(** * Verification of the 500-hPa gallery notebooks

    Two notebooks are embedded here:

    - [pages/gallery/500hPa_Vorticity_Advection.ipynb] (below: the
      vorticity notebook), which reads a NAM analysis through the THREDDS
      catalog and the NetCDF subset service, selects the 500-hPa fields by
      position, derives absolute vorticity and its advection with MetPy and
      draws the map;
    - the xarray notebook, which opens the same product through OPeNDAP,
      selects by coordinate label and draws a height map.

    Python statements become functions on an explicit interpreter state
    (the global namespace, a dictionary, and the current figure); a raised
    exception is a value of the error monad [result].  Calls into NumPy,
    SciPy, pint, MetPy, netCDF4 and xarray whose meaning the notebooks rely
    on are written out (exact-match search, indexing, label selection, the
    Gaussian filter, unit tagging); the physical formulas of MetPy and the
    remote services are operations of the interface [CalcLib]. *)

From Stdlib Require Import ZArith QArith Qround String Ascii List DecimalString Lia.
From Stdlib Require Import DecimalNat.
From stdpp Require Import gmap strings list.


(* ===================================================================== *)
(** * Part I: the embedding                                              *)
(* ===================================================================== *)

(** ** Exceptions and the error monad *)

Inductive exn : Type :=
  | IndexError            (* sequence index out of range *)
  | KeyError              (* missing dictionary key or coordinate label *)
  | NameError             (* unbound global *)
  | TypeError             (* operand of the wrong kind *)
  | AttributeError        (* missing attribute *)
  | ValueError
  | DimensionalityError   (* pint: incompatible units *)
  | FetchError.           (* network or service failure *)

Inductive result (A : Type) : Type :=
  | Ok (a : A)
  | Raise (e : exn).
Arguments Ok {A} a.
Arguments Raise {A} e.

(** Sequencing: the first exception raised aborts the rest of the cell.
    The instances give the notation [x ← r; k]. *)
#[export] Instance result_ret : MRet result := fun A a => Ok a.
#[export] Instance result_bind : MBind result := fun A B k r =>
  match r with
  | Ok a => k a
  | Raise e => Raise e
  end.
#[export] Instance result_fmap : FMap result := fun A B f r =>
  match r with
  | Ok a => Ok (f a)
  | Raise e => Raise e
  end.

Task details
Collect from the data above every line that includes "Inductive".

Result of this task
Inductive exn : Type :=
Inductive result (A : Type) : Type :=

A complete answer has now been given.